Harkening back to The Terminator reference, aren’t these supposed to be problems that have already been solved?

These issues are real, and the marketing and advertising industry should invest to more accurately dimensionalize them and then collaborate on solutions that treat all participants in the value chain fairly. The problems have spawned largely in the desktop banner ecosystem, where header bidding has become the most common executional model. But it doesn’t have to be that way, and with premium video there is an opportunity to be more thoughtful and not make the same mistakes again.

 

First Steps for Premium Video

In premium video there are fewer quality publishers and a few trusted partners through which marketers can buy inventory. This is why programmatic can be different in premium video and especially CTV — 70 percent of buyers responding to a recent survey by tvsquared said they buy CTV programmatically. The premium video marketplace reflects supply constraint, not demand. This different marketplace profile makes it more practical for marketers to work directly with publishers and their partners to ensure they purchase placements in high-quality, brand-safe environments, targeting the right audience but still maintaining much of the efficiency of automation and the effectiveness of data-driven decisions.

The obvious place to start is programmatic guaranteed advertising. This is the automated execution of a purchase of reserved ad inventory by a marketer. From a publisher’s perspective, this type of transaction allows them to better manage and forecast their inventory as the volume and price are committed to upfront by the buyer. (Double meaning sort of intended!) For example, with programmatic guaranteed deals executed with the publisher’s advertising technology partner, a publisher can ensure competitive separation.

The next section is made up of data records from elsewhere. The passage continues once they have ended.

(** * Verification of the Indian stock screening strategy (script.py)

    A shallow embedding of [IndianStockStrategy]: the three technical
    criteria, the position sizer and the per-symbol screener, followed by
    the properties stated about them.

    Numbers.  The script computes with IEEE doubles.  The embedding comes
    in two layers.

    - The exact layer ([Pandas], [IndianStockStrategy]) holds every price
      and amount as a rational ([Q]): the script as it would run on numbers
      of unbounded precision.  A quotient is then infinite or undefined
      only when the divisor is zero, and the [int()] around it raises
      [OverflowError], or [ValueError] when the dividend is zero too.  NaN
      cells in a frame are outside this layer; the NaN that pandas returns
      for the max or min of an empty column is [None].  This layer carries
      the properties of control flow, of the order of prices and of the
      frames.

    - The double layer ([Binary64]) runs the same methods on Rocq's
      primitive binary64 floats, with numpy's rules: a division never
      raises, [int()] raises [OverflowError] on an infinity and
      [ValueError] on a NaN, comparisons with a NaN are false, and the
      reductions of a column skip NaN cells.  This layer carries the
      properties that depend on rounding: what the sizer returns, what it
      raises, and the capital limits of a result.

    Data frames.  A yfinance history is a list of daily bars indexed by a
    day number (days since 1970-01-01); its [Volume] column is [int64].
    [Frames] models what pandas does with the index, in whatever order the
    rows come: [DataFrame.last] searches the index by bisection, and
    [resample] sorts the rows by date before it bins them. *)

From Stdlib Require Import QArith Qround Qminmax ZArith List String Bool Lia Lqa.
From Stdlib Require Import Sorted Permutation Floats.
Import ListNotations.
Open Scope Q_scope.

(** ** Python values and control *)

Module Py.

(** The exceptions the script can meet: [int()] of an infinite quotient
    raises [OverflowError], [int()] of a NaN raises [ValueError], and
    [iloc[-1]] on an empty column raises [IndexError]. *)
Inductive exn : Type :=
| OverflowError
| ValueError
| IndexError.

(** The outcome of evaluating an expression that may raise. *)
Inductive Outcome (A : Type) : Type :=
| Ret (a : A)
| Raise (e : exn).
Arguments Ret {A} a.
Arguments Raise {A} e.

Definition bind {A B : Type} (m : Outcome A) (k : A -> Outcome B) : Outcome B :=
  match m with
  | Ret a => k a
  | Raise e => Raise e
  end.

(** [x < y] on numbers. *)
Definition Qltb (x y : Q) : bool := negb (Qle_bool y x).

(** [x / y], for a quotient that goes on to [int()]: with a zero divisor
    it is infinite, or NaN when the dividend is zero too, and the
    conversion raises. *)
Definition truediv (x y : Q) : Outcome Q :=
  if Qeq_bool y 0
  then Raise (if Qeq_bool x 0 then ValueError else OverflowError)
  else Ret (x / y).
(** X17.  Whatever the generator state, the charts of the demo table have
    a fixed shape: the table by month has the twelve months of 2024 in
    order, the table by date has one point per row (366 unfiltered), and
    the tables by product and by region have at most four groups, named
    among the four products and the four regions. *)
Theorem demo_charts_shape (w : World) :
  exists df w',
    create_demo_data w = (Ok df, w')
    /\ map fst (monthly_sales df) = months_2024
    /\ List.length (daily_sales df) = 366%nat
    /\ (forall date_range selected_region,
          map as_cell (chart_daily (main df date_range selected_region))
          = map (fun r => (date r, value_or_0 (sales r)))
                (view (main df date_range selected_region)))
    /\ (forall k s, In (k, s) (product_sales df) -> In k products)
    /\ (forall k s, In (k, s) (region_sales df) -> In k regions)
    /\ (List.length (product_sales df) <= 4)%nat
    /\ (List.length (region_sales df) <= 4)%nat.
Proof.
  exists (map (demo_row w) (seq 0 366)), (advance 1464 w).
  split; [apply create_demo_data_run|].
  set (df := map (demo_row w) (seq 0 366)).
  assert (Hd : StronglySorted (fun a b => date_compare a b = Lt) (dropna (col date df))).
  { unfold df. rewrite demo_rows_dates, dropna_map_Some. apply dates_2024_ascending. }
  assert (Hall : forall r, In r df -> date r <> None).
  { intros r Hr. unfold df in Hr. apply in_map_iff in Hr.
    destruct Hr as (i & <- & _). discriminate. }
  assert (Hp : forall k s, In (k, s) (product_sales df) -> In k products).
  { intros k s Hin.
    destruct (group_rows_partition product df) as (_ & _ & Hg).
    destruct (Hg k s Hin) as [(r & Hr & <-) _].
    unfold df in Hr. apply in_map_iff in Hr. destruct Hr as (i & <- & _).
    apply (nth_in_nonempty products). discriminate. }
  assert (Hr : forall k s, In (k, s) (region_sales df) -> In k regions).
  { intros k s Hin. unfold region_sales in Hin.
    apply (Permutation_in _ (Permutation_sym (sort_values_perm _))) in Hin.
    destruct (group_rows_partition region df) as (_ & _ & Hg).
    destruct (Hg k s Hin) as [(r & Hr & <-) _].
    unfold df in Hr. apply in_map_iff in Hr. destruct Hr as (i & <- & _).
    apply (nth_in_nonempty regions). discriminate. }
  split; [|split; [|split; [|split; [|split; [|split]]]]].
  - rewrite monthly_sales_keys. unfold df.
    rewrite demo_rows_dates, dropna_map_Some.
    vm_compute. reflexivity.
  - pose proof (f_equal (@List.length _) (daily_sales_in_date_order df Hd)) as L.
    rewrite !length_map, (dated_all df Hall) in L. rewrite L.
    exact (demo_rows_length w).
  - intros dr sel. unfold main; cbn [chart_daily view].
    rewrite (daily_sales_in_date_order _ (view_keeps_date_order df dr sel Hd)).
    rewrite dated_all; [reflexivity|].
    intros r Hr'. apply Hall. eapply view_rows. exact Hr'.
  - exact Hp.
  - exact Hr.
  - clearbody df.
    destruct (group_rows_partition product df) as (Hnd & _ & _).
    assert (Hincl : incl (map fst (product_sales df)) products).
    { intros k Hk. apply in_map_iff in Hk. destruct Hk as ([k' s] & <- & Hin).
      now apply (Hp k' s). }
    pose proof (NoDup_incl_length Hnd Hincl) as L.
    rewrite length_map in L. exact L.
  - clearbody df.
    destruct (rows_partition_perm region df _ _ (sort_values_perm _)
                (group_rows_partition region df)) as (Hnd & _ & _).
    assert (Hincl : incl (map fst (region_sales df)) regions).
    { intros k Hk. apply in_map_iff in Hk. destruct Hk as ([k' s] & <- & Hin).
      now apply (Hr k' s). }
    pose proof (NoDup_incl_length Hnd Hincl) as L.
    rewrite length_map in L. exact L.
Qed.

From the marketer’s perspective, there are a number of benefits:

  • A lower tech tax (fewer participants in the chain)
  • Priority access to premium inventory
  • Less risk of under-delivery against the target audience
  • A better match rate, by working directly with the publisher
  • Holistic management of campaign delivery across publishers by allowing marketers to log programmatic guaranteed delivery and optimize biddable execution in light of that delivery.
  • Far more transparency on placement and context, and therefore less risk of marching in the parade of horribles described above.

This is not to suggest that this type of deal is a panacea. For starters, it isn’t a real-time transaction in which the marketer is evaluating the opportunity and controlling the ad decision, and so it doesn’t maximize a marketer’s flexibility. But given the obvious and substantial challenges that today’s real-time marketplace presents, programmatic guaranteed premium video transactions that work directly with a quality publisher and their partners should be one of the next steps taken in the industry’s evolution.

 

Going Forward

Ultimately, both buyers and sellers of premium video advertising need accurate visibility into the available pools of inventory and the audience they represent, across all of the distribution endpoints and all of the different flavors of premium video that are available today. Marketers, by working more closely with publishers and their partners, can help move the industry forward in a way that starts to solve some of its most difficult challenges and create more value for all participants in the ecosystem.

The basic concepts of how to proceed are already pretty clear. Buyers and sellers must come together to provide a means for both sides to holistically manage advertising, across all devices and endpoints (especially CTV), across all of the various deal types (i.e., programmatic guaranteed, real-time bidding open exchange, private marketplace, direct I/O) so that the value created is fairly apportioned between them, allowing sellers to optimize their inventory and buyers to optimize their campaign KPIs. This can be done with some effort, a willingness to collaborate, and the right technology. Remember, at some point in The Terminator series a good robot started working to help save humanity.